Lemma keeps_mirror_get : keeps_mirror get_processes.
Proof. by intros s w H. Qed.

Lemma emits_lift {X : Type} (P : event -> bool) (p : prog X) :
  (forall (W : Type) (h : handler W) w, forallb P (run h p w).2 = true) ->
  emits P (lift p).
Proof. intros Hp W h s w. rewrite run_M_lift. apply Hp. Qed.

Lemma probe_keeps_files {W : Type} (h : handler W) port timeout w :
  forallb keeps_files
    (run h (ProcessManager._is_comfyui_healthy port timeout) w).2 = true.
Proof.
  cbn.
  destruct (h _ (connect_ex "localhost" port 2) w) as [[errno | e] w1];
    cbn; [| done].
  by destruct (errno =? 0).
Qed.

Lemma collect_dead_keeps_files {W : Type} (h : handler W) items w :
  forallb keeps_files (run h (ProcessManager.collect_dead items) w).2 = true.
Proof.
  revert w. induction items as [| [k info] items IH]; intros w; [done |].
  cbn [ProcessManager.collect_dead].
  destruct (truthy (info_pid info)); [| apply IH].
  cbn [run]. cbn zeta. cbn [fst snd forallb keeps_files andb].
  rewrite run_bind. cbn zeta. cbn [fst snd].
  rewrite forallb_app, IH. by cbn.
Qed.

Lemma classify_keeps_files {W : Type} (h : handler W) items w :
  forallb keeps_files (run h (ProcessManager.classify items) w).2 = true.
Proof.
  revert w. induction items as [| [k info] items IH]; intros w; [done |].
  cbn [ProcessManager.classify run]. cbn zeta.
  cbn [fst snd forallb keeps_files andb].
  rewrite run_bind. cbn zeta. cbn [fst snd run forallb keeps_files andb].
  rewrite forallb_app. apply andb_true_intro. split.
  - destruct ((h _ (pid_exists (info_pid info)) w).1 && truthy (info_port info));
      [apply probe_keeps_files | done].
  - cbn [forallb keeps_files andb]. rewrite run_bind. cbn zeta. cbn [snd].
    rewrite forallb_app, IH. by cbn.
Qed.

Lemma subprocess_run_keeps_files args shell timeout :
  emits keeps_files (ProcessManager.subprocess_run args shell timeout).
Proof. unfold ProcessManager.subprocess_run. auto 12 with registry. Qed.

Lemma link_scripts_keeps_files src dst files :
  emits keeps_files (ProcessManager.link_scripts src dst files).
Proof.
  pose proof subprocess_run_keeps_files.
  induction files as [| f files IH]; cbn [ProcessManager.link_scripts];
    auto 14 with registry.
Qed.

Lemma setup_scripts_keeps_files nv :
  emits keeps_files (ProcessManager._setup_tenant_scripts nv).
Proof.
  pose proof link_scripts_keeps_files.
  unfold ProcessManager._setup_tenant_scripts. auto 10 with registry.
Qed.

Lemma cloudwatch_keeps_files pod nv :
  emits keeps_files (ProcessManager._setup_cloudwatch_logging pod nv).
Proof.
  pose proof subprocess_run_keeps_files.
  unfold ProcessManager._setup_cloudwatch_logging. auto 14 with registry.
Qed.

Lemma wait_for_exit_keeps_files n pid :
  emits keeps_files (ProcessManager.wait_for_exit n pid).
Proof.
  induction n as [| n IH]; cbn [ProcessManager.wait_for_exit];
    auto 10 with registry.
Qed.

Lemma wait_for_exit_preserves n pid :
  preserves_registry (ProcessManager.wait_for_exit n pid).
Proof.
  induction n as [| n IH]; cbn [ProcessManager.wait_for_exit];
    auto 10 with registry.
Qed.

════════

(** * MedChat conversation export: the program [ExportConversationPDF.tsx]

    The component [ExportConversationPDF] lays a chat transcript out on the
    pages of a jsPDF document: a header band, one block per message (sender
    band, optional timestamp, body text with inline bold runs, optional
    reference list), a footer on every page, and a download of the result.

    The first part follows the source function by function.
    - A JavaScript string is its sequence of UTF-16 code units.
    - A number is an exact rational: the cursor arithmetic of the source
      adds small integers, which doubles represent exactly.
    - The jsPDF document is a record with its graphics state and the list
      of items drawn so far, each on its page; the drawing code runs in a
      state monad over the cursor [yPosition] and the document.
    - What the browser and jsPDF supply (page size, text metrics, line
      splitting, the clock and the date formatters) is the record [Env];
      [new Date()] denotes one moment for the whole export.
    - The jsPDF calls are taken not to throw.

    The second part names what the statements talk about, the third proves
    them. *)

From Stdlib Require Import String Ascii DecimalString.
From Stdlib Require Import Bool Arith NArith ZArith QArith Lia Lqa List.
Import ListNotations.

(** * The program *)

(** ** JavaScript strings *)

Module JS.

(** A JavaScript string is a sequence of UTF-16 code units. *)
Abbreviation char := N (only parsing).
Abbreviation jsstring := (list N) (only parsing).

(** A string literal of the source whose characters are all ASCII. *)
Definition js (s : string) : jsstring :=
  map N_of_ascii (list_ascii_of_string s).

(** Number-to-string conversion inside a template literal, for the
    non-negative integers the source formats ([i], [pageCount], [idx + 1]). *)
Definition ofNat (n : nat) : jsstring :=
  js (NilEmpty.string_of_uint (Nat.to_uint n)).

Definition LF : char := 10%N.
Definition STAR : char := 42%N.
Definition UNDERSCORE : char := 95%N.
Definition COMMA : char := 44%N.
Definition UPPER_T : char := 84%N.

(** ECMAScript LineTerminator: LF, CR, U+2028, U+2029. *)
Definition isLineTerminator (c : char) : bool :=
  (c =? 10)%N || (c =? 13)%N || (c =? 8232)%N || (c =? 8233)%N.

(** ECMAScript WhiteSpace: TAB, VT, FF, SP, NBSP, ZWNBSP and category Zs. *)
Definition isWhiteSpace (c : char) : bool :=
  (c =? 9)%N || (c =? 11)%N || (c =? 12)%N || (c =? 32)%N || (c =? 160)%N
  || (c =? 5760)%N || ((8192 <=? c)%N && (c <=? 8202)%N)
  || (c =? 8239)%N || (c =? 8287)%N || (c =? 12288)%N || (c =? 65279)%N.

════════

Working from the entries above, return all lines that contain "Abbreviation".

Abbreviation char := N (only parsing).
Abbreviation jsstring := (list N) (only parsing).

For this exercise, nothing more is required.